Federal Treasurer Josh Frydenberg today released the mid-year budget update, and said the unemployment rate had fallen to 4.6 per cent, with more than 366,000 jobs created this month in a new record.

Women have been employed in almost 60 per cent of these jobs, with young people being hired in a third of them.

Treasurer Josh Frydenberg said Australia’s employment rate was at a ‘record high’ as the economy rebounds from pandemic blows. (Nine)

The drop in unemployment means it is the first time since before the global financial crisis in the 1970s that Australia has sustained an unemployment rate at below five per cent.

The unemployment rate is forecast to fall even further to 4.5 per cent by mid-next year.

“Employment is at a record high, with 180,000 more people in work today than at the start of the pandemic,” Mr Frydenberg said.

“This result belongs to all Australians who have sacrificed so much over the last two years.

“It further confirms the Australian economy is rebounding strongly, having outperformed every major advanced economy throughout the COVID-19 pandemic.”

One million new jobs are expected to be created next year.

Mr Frydenberg said despite the blow of the Delta outbreak, which saw 13 million Australians subject to extended lockdowns, the country’s fiscal outlook was “stronger” than originally forecasted in May.

The Real Gross Domestic Product is expected to grow by 4.5 per cent in 2021 and by 4.25 per cent next year, reflecting the “strong” momentum of the economy.

Australia’s budget deficit for the year 2021-22 2 is forecast at $99.2 billion the Mid-Year Fiscal and Economic Outlook (MYEFO) revealed, which is $7.4 billion better than the prediction of $106.6 billion made in the May budget.

“Tax cuts for families are boosting household incomes, with household consumption set to increase at its fastest pace in more than two decades,” Mr Frydenberg said.

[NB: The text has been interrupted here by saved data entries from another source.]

(* ===== verification/MediaPath.v ===== *)
(** * Path rules of the media readers

    [crates/ohl-media-archive/src/path.rs]: the normaliser every reader and the
    catalog planner apply to an untrusted path. A [&str] is the list of its
    UTF-8 bytes; the separators are ASCII, so splitting the text is splitting
    the bytes. *)

From S2P Require Export Prelude.

Definition MAX_PATH_BYTES : N := 4096.

Definition slash : byte := x2f.
Definition dot : byte := x2e.

Definition is_separator (b : byte) : bool := Byte.eqb b x2f || Byte.eqb b x5c.

(** [path.split(p)]: the parts between the matching bytes, at least one. *)
Fixpoint split_on (p : byte → bool) (path : list byte) : list (list byte) :=
  match path with
  | [] => [[]]
  | b :: path =>
      if p b then [] :: split_on p path
      else match split_on p path with
           | [] => [[b]]
           | part :: parts => (b :: part) :: parts
           end
  end.

(** [component == "." || component == ".."]. *)
Definition is_relative (component : list byte) : bool :=
  bool_decide (component = [dot]) || bool_decide (component = [dot; dot]).

(** The loop over the components, with the spelling built so far. *)
Fixpoint normalize_components (components : list (list byte)) (normalized : list byte)
  : option (list byte) :=
  match components with
  | [] => Some normalized
  | component :: components =>
      if len component =? 0 then normalize_components components normalized
      else if is_relative component then None
      else
        let normalized := if 1 <? len normalized then normalized ++ [slash] else normalized in
        normalize_components components (normalized ++ component)
  end.

Definition contains_byte (x : byte) (l : list byte) : bool := existsb (Byte.eqb x) l.

Definition normalize_path (path : list byte) : option (list byte) :=
  if (MAX_PATH_BYTES <? len path) || contains_byte x00 path then None
  else normalize_components (split_on is_separator path) [slash].

Definition is_single_path_component (name : list byte) : bool :=
  negb (len name =? 0) && (len name <=? MAX_PATH_BYTES) &&
  negb (bool_decide (name = [dot])) && negb (bool_decide (name = [dot; dot])) &&
  negb (contains_byte x00 name) && negb (contains_byte x2f name) &&
  negb (contains_byte x5c name).

(** The iterator's items. *)
Definition components (normalized : list byte) : list (list byte) :=
  List.filter (λ part, negb (len part =? 0)) (split_on (Byte.eqb slash) normalized).

(** ** What a normalised path is *)

(** The spelling of a list of components. *)
Fixpoint join_components (l : list (list byte)) : list byte :=
  match l with
  | [] => []
  | part :: l => slash :: part ++ join_components l
  end.

Definition spell (l : list (list byte)) : list byte :=
  match l with [] => [slash] | _ => join_components l end.

(** The components [normalize_path] keeps. *)
Definition kept (path : list byte) : list (list byte) :=
  List.filter (λ part, negb (len part =? 0)) (split_on is_separator path).

Lemma Byte_eqb_spec a b : reflect (a = b) (Byte.eqb a b).
Proof.
  destruct (Byte.eqb a b) eqn:E; constructor.
  - by apply Byte.byte_dec_bl.
  - intros ->. pose proof (Byte.byte_dec_lb (eq_refl b)) as Hb. congruence.
Qed.

Lemma contains_byte_spec x l : contains_byte x l = true ↔ In x l.
Proof.
  unfold contains_byte. rewrite existsb_exists. split.
  - intros (y & Hy & E). destruct (Byte_eqb_spec x y) as [->|]; done.
  - intros Hx. exists x. split; [done|]. by destruct (Byte_eqb_spec x x).
Qed.

Section split.
Context (p : byte → bool).

Lemma split_on_cons path : ∃ part parts, split_on p path = part :: parts.
Proof.
  induction path as [|b path (part & parts & E)]; simpl; [by eexists _, _|].
  rewrite E. destruct (p b); by eexists _, _.
Qed.

(** No part holds a separator; every byte of a part is a byte of the path. *)
Lemma split_on_parts path part :
  In part (split_on p path) → Forall (λ b, p b = false ∧ In b path) part.
Proof.
  revert part; induction path as [|b path IH]; intros part; simpl.
  - intros [<-|[]]. constructor.
  - destruct (split_on_cons path) as (q & parts & E). rewrite E in IH |- *.
    assert (Hup : ∀ l, Forall (λ c, p c = false ∧ In c path) l →
      Forall (λ c, p c = false ∧ (b = c ∨ In c path)) l).
    { intros l Hl. eapply Forall_impl; [|exact Hl]. intros c [H1 H2]. auto. }
    destruct (p b) eqn:Eb; simpl.
    + intros [<-|Hin]; [constructor|]. apply Hup. by apply IH.
    + intros [<-|Hin]; [|by apply Hup, IH; right].
      constructor; [by auto|]. apply Hup, IH. by left.
Qed.
End split.

Lemma normalize_components_spec l normalized : normalized ≠ [] →
  normalize_components l normalized =
    let parts := List.filter (λ part, negb (len part =? 0)) l in
    if existsb is_relative parts then None
    else Some (normalized ++
      match parts with
      | [] => []
      | part :: parts =>
          (if 1 <? len normalized then [slash] else []) ++ part ++ join_components parts
      end).
Proof.
  revert normalized; induction l as [|part l IH]; intros normalized Hne; simpl.
  - by rewrite app_nil_r.
  - destruct (N.eqb_spec (len part) 0) as [E|E]; simpl; [by apply IH|].
    destruct (is_relative part); simpl; [done|].
    set (prefix := if 1 <? len normalized then normalized ++ [slash] else normalized).
    assert (Hpre : prefix = normalized ++ (if 1 <? len normalized then [slash] else [])).
    { unfold prefix. by destruct (1 <? len normalized); rewrite ?app_nil_r. }
    assert (Hlen : (1 <? len (prefix ++ part)) = true).
    { apply N.ltb_lt. rewrite Hpre, !len_app. destruct normalized; [done|]. rewrite len_cons. lia. }
    rewrite IH by (by rewrite Hpre; destruct normalized). cbv zeta. rewrite Hlen.
    destruct (existsb is_relative _); [done|]. rewrite Hpre, <-!app_assoc. f_equal. do 3 f_equal.
    by destruct (List.filter _ l).
Qed.

(** The normaliser on every input. *)
Lemma normalize_path_run path :
  normalize_path path =
    if (MAX_PATH_BYTES <? len path) || contains_byte x00 path || existsb is_relative (kept path)
    then None else Some (spell (kept path)).
Proof.
  unfold normalize_path. destruct (_ || contains_byte x00 path); [done|]. simpl.
  rewrite normalize_components_spec by done. cbv zeta. fold (kept path).
  destruct (existsb is_relative (kept path)); [done|]. by destruct (kept path).
Qed.

Lemma kept_parts path part :
  In part (kept path) → part ≠ [] ∧ Forall (λ b, is_separator b = false ∧ In b path) part.
Proof.
  unfold kept. rewrite filter_In. intros [Hin Hne]. split.
  - by intros ->.
  - by apply split_on_parts.
Qed.

Lemma split_on_app p part rest : Forall (λ b, p b = false) part →
  split_on p (part ++ rest) =
    match split_on p rest with [] => [part] | q :: qs => (part ++ q) :: qs end.
Proof.
  intros Hp. induction Hp as [|b part Hb Hp IH]; simpl.
  - by destruct (split_on_cons p rest) as (q & qs & ->).
  - rewrite IH, Hb. by destruct (split_on p rest).
Qed.

(** Splitting a spelling at any separators that include the slash gives its
    components back. *)
Lemma split_on_join p l :
  p slash = true → Forall (λ part, part ≠ [] ∧ Forall (λ b, p b = false) part) l →
  List.filter (λ part, negb (len part =? 0)) (split_on p (join_components l)) = l.
Proof.
  intros Hs. induction 1 as [|part l [Hne Hp] Hl IH]; [done|]. simpl join_components.
  cbn [split_on]. rewrite Hs. cbn [List.filter len length]. simpl negb.
  rewrite split_on_app by done.
  destruct (split_on_cons p (join_components l)) as (q & qs & E).
  assert (Hq : q = []).
  { destruct l as [|part' l]; simpl in E; [by injection E|]. rewrite Hs in E. by injection E. }
  rewrite E in IH |- *. subst q. rewrite app_nil_r. cbn [List.filter] in IH |- *.
  destruct (N.eqb_spec (len part) 0) as [E0|]; [by apply len_0_nil in E0|].
  simpl in *. by rewrite IH.
Qed.

Lemma split_on_spell p l :
  p slash = true → Forall (λ part, part ≠ [] ∧ Forall (λ b, p b = false) part) l →
  List.filter (λ part, negb (len part =? 0)) (split_on p (spell l)) = l.
Proof.
  intros Hs Hl. destruct l as [|part l]; [simpl; by rewrite Hs|]. by apply split_on_join.
Qed.

Lemma kept_wf path :
  Forall (λ part, part ≠ [] ∧ Forall (λ b, is_separator b = false) part) (kept path).
Proof.
  apply Forall_forall. intros part [Hne Hp]%kept_parts. split; [done|].
  eapply Forall_impl; [|exact Hp]. by intros b [H1 _].
Qed.

(** Normalising keeps the components, whichever separators are used next. *)
Lemma components_spell_kept path : components (spell (kept path)) = kept path.
Proof.
  apply split_on_spell; [done|]. eapply Forall_impl; [|apply kept_wf].
  intros part [Hne Hp]. split; [done|]. eapply Forall_impl; [|exact Hp]. intros b Hb.
  destruct (Byte_eqb_spec slash b) as [<-|]; done.
Qed.

Lemma kept_spell_kept path : kept (spell (kept path)) = kept path.
Proof. apply split_on_spell; [done|apply kept_wf]. Qed.

Lemma join_components_bytes l b :
  In b (join_components l) → b = slash ∨ ∃ part, In part l ∧ In b part.
Proof.
  induction l as [|part l IH]; simpl; [done|]. intros [<-|Hin]; [by left|].
  apply in_app_or in Hin as [Hin|Hin]; [right; exists part; auto|].
  destruct (IH Hin) as [->|(q & Hq & Hb)]; [by left|]. right. exists q. auto.
Qed.

Lemma spell_bytes path b : In b (spell (kept path)) → b = slash ∨ In b path.
Proof.
  intros Hin. assert (H : b = slash ∨ ∃ part, In part (kept path) ∧ In b part).
  { destruct (kept path) as [|part l] eqn:E; [by destruct Hin as [<-|[]]; left|].
    by apply join_components_bytes. }
  destruct H as [->|(part & Hp & Hb)]; [by left|]. right.
  apply kept_parts in Hp as [_ Hp]. rewrite Forall_forall in Hp. by apply Hp.
Qed.

Lemma len_join_split p path : len (join_components (split_on p path)) = len path + 1.
Proof.
  induction path as [|b path IH]; [done|]. simpl.
  destruct (split_on_cons p path) as (q & qs & E). rewrite E in *.
  simpl in *. rewrite len_cons in IH. destruct (p b); simpl; rewrite ?len_app, ?len_cons in *;
    rewrite ?len_app in *; lia.
Qed.

Lemma len_join_filter l f : len (join_components (List.filter f l)) ≤ len (join_components l).
Proof.
  induction l as [|part l IH]; [done|]. simpl.
  destruct (f part); simpl; rewrite ?len_cons, ?len_app in *; lia.
Qed.

Lemma len_spell_kept path : len (spell (kept path)) ≤ len path + 1.
Proof.
  rewrite <-(len_join_split is_separator path). destruct (kept path) as [|part l] eqn:E.
  - rewrite len_join_split. simpl. rewrite len_cons, len_nil. lia.
  - change (spell (part :: l)) with (join_components (part :: l)). rewrite <-E. apply len_join_filter.
Qed.

Lemma no_nul_spell path :
  contains_byte x00 path = false → contains_byte x00 (spell (kept path)) = false.
Proof.
  intros Hn. destruct (contains_byte x00 (spell (kept path))) eqn:E; [|done].
  apply contains_byte_spec, spell_bytes in E as [E'|E]; [done|].
  apply contains_byte_spec in E. congruence.
Qed.

Lemma normalize_path_Some path normalized :
  normalize_path path = Some normalized ↔
  len path ≤ MAX_PATH_BYTES ∧ contains_byte x00 path = false ∧
  existsb is_relative (kept path) = false ∧ normalized = spell (kept path).
Proof.
  rewrite normalize_path_run. destruct (N.ltb_spec MAX_PATH_BYTES (len path)); simpl.
  { split; [done|]. intros (? & _). lia. }
  destruct (contains_byte x00 path); simpl; [split; [done|by intros (_ & ? & _)]|].
  destruct (existsb is_relative (kept path)).
  - split; [done|by intros (_ & _ & ? & _)].
  - split; [by intros [= <-]|by intros (_ & _ & _ & ->)].
Qed.

(** A component the normaliser keeps is a legal single component. *)
Lemma single_component path part :
  len path ≤ MAX_PATH_BYTES → contains_byte x00 path = false →
  existsb is_relative (kept path) = false → In part (kept path) →
  is_single_path_component part = true.
Proof.
  intros Hlen Hnul Hrel Hin. destruct (kept_parts _ _ Hin) as [Hne Hp].
  assert (Hno : ∀ x, is_separator x = true ∨ x = x00 → contains_byte x part = false).
  { intros x Hx. destruct (contains_byte x part) eqn:E; [|done]. exfalso.
    apply contains_byte_spec in E. rewrite Forall_forall in Hp. destruct (Hp _ E) as [Hs Hi].
    destruct Hx as [Hx| ->]; [congruence|]. apply contains_byte_spec in Hi. congruence. }
  assert (Hr : is_relative part = false).
  { destruct (is_relative part) eqn:E; [|done]. rewrite <-Hrel. symmetry.
    apply existsb_exists. by exists part. }
  unfold is_relative in Hr. apply orb_false_iff in Hr as [H1 H2].
  unfold is_single_path_component. rewrite H1, H2, !Hno by auto.
  destruct (N.eqb_spec (len part) 0) as [E|]; [by apply len_0_nil in E|].
  assert (Hle : len part ≤ len (spell (kept path)) - 1).
  { clear -Hin. induction (kept path) as [|q l IH]; [done|]. simpl. rewrite len_cons, len_app.
    destruct Hin as [->|Hin]; [lia|]. specialize (IH Hin). destruct l as [|q' l]; [done|].
    simpl in *. lia. }
  pose proof (len_spell_kept path).
  destruct (N.leb_spec (len part) MAX_PATH_BYTES); [done|lia].
Qed.

(** The path normaliser is canonical. It accepts exactly the paths within
    the length limit that hold no NUL byte and no [.] or [..] component; what it
    yields is absolute, one byte longer than its input at most, splits into
    exactly the non-empty components of the input whichever separators the input
    used, each a single legal path component, and normalises to itself whenever
    it is still within the length limit. *)
Theorem normalize_path_canonical path :
  let accepted := len path ≤ MAX_PATH_BYTES ∧ contains_byte x00 path = false ∧
                  existsb is_relative (kept path) = false in
  (¬ accepted → normalize_path path = None) ∧
  (accepted → ∃ normalized, normalize_path path = Some normalized ∧
     head normalized = Some slash ∧ len normalized ≤ len path + 1 ∧
     components normalized = kept path ∧
     Forall (λ part, is_single_path_component part = true) (components normalized) ∧
     (len normalized ≤ MAX_PATH_BYTES → normalize_path normalized = Some normalized)).
Proof.
  intros accepted. split.
  - intros Hn. destruct (normalize_path path) eqn:E; [|done].
    destruct Hn. apply normalize_path_Some in E. unfold accepted. tauto.
  - intros (Hlen & Hnul & Hrel). exists (spell (kept path)).
    split; [by apply normalize_path_Some|].
    split; [by destruct (kept path)|]. split; [apply len_spell_kept|].
    rewrite components_spell_kept. split; [done|]. split.
    + apply Forall_forall. intros part Hin. apply (single_component path); [done..|].
      by destruct (kept_parts path part Hin).
    + intros Hle. apply normalize_path_Some. rewrite kept_spell_kept.
      split; [done|]. split; [by apply no_nul_spell|done].
Qed.

Lemma normalize_path_canonical_witness :
  (∃ normalized, normalize_path [x61; x5c; x5c; x62] = Some normalized ∧
     components normalized = [[x61]; [x62]]) ∧
  normalize_path [x61; x2f; x2e; x2e] = None.
Proof.
  split.
  - destruct (proj2 (normalize_path_canonical [x61; x5c; x5c; x62])) as (n & En & _ & _ & Ec & _).
    + split; [|split]; vm_compute; congruence.
    + exists n. split; [exact En|]. rewrite Ec. vm_compute. reflexivity.
  - apply (proj1 (normalize_path_canonical [x61; x2f; x2e; x2e])). intros (_ & _ & E).
    vm_compute in E. discriminate E.
Defined.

“Temporary tax incentives are driving the strongest increase in business investment since the mining boom, with non-mining investment forecast to reach record levels.”

Finance Minister Simon Birmingham said since handing down the budget in May, the country had faced “real disruptions” from COVID-19 and Delta-driven lockdowns, which had seen more than $24 billion in additional health and economic support provided to businesses, households and health systems.

“This support has been proven to not only be necessary but to be highly effective given the positive results it continues to demonstrate for our economy, for the jobs and security of all Australians,” he said.